Saved data entries
################
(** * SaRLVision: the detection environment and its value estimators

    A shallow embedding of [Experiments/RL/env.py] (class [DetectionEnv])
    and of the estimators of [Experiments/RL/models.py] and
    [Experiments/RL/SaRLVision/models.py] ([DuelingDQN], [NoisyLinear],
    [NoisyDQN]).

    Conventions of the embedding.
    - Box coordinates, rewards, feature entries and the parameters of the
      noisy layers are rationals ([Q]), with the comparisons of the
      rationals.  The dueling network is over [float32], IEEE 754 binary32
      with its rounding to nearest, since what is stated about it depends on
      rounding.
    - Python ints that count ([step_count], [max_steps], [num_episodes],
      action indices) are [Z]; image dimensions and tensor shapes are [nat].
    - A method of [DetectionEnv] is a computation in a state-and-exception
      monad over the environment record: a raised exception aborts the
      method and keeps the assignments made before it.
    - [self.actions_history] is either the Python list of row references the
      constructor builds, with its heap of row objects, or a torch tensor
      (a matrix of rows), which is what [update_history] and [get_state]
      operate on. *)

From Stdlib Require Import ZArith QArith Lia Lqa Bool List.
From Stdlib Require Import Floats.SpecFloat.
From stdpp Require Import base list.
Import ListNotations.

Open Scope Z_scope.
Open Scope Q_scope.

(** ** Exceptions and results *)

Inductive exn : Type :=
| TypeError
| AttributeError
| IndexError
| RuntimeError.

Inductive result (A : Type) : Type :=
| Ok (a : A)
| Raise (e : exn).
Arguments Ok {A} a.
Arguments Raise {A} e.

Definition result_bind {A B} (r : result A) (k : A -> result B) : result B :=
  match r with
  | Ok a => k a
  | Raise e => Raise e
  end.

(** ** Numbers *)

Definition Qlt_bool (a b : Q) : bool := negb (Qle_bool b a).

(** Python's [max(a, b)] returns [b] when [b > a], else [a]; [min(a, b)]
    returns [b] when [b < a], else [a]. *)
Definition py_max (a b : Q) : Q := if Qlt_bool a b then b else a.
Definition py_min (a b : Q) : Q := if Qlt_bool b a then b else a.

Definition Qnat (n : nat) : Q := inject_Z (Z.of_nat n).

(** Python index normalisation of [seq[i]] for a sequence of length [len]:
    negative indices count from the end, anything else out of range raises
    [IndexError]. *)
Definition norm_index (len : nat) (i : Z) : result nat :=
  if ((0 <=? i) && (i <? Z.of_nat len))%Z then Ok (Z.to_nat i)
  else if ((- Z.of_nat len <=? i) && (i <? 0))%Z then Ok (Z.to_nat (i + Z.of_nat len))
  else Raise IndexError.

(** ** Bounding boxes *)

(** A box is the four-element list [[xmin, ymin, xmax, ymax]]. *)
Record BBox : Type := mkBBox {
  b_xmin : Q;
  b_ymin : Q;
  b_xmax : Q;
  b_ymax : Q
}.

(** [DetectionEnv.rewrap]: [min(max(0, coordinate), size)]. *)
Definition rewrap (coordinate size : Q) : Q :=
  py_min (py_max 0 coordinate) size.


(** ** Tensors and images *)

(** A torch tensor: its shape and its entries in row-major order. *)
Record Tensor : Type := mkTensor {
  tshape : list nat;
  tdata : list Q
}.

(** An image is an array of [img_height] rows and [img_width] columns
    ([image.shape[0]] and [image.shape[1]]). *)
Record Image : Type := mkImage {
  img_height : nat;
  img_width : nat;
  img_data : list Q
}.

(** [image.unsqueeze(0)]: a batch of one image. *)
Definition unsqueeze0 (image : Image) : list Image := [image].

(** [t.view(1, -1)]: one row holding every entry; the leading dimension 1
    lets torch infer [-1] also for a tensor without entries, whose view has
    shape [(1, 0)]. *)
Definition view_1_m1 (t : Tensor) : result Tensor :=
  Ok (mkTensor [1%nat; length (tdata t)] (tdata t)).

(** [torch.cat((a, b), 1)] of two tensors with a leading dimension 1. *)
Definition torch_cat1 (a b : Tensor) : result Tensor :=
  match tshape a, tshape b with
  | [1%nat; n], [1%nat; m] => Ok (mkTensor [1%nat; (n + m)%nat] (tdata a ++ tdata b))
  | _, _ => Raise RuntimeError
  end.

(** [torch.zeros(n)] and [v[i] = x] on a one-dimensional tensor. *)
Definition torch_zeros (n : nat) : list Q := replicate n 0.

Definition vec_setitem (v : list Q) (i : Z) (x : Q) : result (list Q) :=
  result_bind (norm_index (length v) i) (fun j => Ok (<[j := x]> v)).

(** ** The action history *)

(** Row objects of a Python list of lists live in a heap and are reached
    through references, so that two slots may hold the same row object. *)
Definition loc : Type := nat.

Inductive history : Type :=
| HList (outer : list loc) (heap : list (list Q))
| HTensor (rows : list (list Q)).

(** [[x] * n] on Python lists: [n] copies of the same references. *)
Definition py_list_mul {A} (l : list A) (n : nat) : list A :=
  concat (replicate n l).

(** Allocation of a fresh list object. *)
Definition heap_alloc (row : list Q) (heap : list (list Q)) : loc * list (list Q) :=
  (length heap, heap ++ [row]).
################
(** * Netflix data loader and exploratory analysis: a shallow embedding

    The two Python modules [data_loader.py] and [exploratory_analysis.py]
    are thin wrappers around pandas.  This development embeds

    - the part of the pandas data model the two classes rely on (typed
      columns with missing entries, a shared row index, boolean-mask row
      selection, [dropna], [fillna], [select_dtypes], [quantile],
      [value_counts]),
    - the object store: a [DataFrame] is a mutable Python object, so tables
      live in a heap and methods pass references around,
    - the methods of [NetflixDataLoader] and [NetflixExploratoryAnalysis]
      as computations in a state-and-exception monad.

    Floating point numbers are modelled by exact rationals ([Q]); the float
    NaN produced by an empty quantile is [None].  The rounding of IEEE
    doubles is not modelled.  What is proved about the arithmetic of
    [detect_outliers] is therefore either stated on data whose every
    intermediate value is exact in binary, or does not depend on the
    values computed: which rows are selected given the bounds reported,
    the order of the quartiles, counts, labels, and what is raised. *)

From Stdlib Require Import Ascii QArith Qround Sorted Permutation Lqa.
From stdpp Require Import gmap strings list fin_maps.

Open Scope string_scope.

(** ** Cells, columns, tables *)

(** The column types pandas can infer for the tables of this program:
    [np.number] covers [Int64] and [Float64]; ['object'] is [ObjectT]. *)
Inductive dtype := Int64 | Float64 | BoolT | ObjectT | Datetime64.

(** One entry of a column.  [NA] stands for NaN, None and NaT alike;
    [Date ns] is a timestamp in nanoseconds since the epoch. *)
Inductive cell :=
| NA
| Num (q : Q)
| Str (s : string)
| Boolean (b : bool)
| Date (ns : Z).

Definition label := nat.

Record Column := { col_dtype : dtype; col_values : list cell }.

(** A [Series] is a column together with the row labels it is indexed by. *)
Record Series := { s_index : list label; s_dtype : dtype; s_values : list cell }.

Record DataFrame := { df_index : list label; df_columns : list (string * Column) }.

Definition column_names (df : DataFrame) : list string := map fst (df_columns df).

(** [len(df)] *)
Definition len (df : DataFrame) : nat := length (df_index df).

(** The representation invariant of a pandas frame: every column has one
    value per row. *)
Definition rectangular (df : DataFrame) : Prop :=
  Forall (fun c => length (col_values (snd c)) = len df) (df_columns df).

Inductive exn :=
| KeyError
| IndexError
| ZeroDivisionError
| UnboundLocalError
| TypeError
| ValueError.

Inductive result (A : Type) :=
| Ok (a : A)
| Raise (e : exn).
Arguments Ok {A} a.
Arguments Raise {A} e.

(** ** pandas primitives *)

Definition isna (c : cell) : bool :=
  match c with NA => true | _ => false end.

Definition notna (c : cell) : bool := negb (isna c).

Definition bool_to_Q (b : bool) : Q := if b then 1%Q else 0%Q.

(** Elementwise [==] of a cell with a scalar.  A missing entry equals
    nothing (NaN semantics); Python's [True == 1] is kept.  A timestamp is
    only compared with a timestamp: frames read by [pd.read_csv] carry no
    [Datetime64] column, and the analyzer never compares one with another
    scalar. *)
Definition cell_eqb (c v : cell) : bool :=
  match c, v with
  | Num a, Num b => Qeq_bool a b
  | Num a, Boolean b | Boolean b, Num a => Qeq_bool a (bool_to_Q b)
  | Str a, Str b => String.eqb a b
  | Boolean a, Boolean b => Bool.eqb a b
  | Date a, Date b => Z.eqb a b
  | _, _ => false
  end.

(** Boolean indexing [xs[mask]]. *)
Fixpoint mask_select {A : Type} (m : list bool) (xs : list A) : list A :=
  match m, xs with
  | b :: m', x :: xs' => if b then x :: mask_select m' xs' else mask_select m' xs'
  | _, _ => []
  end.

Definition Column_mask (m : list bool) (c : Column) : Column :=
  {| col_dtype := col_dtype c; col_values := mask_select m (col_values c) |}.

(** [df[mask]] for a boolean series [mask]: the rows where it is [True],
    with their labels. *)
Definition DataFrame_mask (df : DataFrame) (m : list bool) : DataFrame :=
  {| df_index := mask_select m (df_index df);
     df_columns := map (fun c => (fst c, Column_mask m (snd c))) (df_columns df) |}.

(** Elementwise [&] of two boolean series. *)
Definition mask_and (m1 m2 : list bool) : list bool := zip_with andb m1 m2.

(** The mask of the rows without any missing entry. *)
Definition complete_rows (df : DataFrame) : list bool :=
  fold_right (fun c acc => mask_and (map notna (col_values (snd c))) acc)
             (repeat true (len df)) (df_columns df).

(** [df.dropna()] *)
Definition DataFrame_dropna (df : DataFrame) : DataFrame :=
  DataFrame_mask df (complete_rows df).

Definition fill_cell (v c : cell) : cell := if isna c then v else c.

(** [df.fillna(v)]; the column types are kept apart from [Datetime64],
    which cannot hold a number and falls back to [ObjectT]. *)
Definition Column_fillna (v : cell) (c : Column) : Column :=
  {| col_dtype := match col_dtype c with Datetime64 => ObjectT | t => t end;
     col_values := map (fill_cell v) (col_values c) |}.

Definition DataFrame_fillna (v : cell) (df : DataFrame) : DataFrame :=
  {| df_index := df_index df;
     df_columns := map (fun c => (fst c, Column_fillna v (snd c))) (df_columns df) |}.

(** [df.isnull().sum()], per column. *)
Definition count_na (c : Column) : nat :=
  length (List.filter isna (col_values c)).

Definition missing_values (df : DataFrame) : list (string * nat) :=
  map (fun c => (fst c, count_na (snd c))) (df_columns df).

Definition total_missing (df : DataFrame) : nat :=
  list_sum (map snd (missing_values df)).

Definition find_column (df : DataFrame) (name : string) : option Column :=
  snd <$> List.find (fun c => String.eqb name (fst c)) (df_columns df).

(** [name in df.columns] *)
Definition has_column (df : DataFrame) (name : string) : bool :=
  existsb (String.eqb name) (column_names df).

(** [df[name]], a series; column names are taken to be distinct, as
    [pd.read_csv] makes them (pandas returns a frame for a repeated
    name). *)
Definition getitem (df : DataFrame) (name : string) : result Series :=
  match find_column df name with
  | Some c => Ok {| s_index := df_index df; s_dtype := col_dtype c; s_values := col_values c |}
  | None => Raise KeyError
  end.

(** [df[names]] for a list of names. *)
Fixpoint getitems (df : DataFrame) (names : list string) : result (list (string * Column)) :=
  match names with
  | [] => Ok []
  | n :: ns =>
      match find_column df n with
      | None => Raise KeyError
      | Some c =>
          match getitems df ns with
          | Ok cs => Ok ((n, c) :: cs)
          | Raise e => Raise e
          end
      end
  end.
################
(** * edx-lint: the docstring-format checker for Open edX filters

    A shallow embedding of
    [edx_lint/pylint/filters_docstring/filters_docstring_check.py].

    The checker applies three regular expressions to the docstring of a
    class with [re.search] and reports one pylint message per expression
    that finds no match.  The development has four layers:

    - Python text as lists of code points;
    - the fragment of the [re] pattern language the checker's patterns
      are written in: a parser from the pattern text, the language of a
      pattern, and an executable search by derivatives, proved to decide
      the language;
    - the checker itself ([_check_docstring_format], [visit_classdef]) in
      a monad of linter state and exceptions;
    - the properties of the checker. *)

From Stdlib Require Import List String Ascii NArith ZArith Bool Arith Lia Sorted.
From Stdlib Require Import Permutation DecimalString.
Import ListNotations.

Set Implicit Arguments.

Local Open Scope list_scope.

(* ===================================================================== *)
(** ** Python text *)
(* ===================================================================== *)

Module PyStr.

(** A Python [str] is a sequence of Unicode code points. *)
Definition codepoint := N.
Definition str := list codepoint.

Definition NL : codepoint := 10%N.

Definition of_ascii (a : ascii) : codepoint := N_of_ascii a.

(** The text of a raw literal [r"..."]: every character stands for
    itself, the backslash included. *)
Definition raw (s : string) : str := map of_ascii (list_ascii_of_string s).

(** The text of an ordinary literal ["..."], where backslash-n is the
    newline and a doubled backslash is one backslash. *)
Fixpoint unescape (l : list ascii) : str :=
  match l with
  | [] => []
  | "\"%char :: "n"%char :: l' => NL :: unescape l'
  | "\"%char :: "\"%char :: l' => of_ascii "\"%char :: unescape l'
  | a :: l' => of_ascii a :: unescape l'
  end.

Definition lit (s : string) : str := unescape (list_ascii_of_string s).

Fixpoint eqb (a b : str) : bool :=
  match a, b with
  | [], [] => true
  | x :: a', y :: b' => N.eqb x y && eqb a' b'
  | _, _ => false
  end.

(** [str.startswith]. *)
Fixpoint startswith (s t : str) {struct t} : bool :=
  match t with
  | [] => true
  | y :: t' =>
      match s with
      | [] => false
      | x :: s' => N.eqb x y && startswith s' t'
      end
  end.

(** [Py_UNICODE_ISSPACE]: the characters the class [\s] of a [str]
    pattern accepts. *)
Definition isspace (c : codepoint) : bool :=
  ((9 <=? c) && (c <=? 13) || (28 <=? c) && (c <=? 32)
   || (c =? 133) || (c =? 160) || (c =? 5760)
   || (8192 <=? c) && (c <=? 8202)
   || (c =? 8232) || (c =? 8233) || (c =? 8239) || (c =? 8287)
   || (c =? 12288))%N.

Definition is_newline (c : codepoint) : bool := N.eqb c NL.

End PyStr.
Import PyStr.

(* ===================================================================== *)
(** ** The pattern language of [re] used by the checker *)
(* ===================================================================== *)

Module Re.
################
» **Work to complete**
Nothing should appear in the answer except the lines above from the line with "- Python ints" through the line with "method and keeps", both included, written out exactly.

» **The completed task**
    - Python ints that count ([step_count], [max_steps], [num_episodes],
      action indices) are [Z]; image dimensions and tensor shapes are [nat].
    - A method of [DetectionEnv] is a computation in a state-and-exception
      monad over the environment record: a raised exception aborts the
      method and keeps the assignments made before it.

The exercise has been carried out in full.